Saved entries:

···

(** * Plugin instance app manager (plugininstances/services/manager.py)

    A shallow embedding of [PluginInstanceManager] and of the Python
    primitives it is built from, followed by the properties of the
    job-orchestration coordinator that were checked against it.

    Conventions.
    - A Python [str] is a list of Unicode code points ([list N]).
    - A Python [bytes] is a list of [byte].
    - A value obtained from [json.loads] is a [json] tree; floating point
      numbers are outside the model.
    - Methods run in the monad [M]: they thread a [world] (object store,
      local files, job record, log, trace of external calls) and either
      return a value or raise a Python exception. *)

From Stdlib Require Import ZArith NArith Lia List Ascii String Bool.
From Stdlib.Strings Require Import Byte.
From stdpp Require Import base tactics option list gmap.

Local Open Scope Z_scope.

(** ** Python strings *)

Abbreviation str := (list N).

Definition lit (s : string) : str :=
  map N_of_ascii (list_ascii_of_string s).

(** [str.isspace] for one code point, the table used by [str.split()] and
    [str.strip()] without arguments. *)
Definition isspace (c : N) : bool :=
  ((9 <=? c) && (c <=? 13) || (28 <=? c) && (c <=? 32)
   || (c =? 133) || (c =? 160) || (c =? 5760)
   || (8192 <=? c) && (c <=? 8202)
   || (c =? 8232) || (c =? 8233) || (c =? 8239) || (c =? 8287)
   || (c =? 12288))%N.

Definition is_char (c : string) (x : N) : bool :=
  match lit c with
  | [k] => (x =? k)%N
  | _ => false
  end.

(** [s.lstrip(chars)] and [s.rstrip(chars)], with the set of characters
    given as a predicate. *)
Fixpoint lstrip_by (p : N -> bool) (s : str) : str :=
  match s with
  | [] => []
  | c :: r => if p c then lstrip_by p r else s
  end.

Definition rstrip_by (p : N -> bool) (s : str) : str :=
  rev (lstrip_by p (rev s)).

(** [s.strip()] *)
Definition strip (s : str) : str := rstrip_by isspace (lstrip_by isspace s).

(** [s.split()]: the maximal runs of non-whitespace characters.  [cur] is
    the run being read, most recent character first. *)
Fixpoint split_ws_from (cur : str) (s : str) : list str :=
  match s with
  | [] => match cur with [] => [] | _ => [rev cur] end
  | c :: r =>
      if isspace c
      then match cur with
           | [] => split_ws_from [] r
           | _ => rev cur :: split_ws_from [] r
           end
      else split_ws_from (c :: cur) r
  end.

···

ASSIGNMENT: The word "else" may occur in lines of the data above; say how many lines hold it, giving only the number.

TASK ANSWER: 2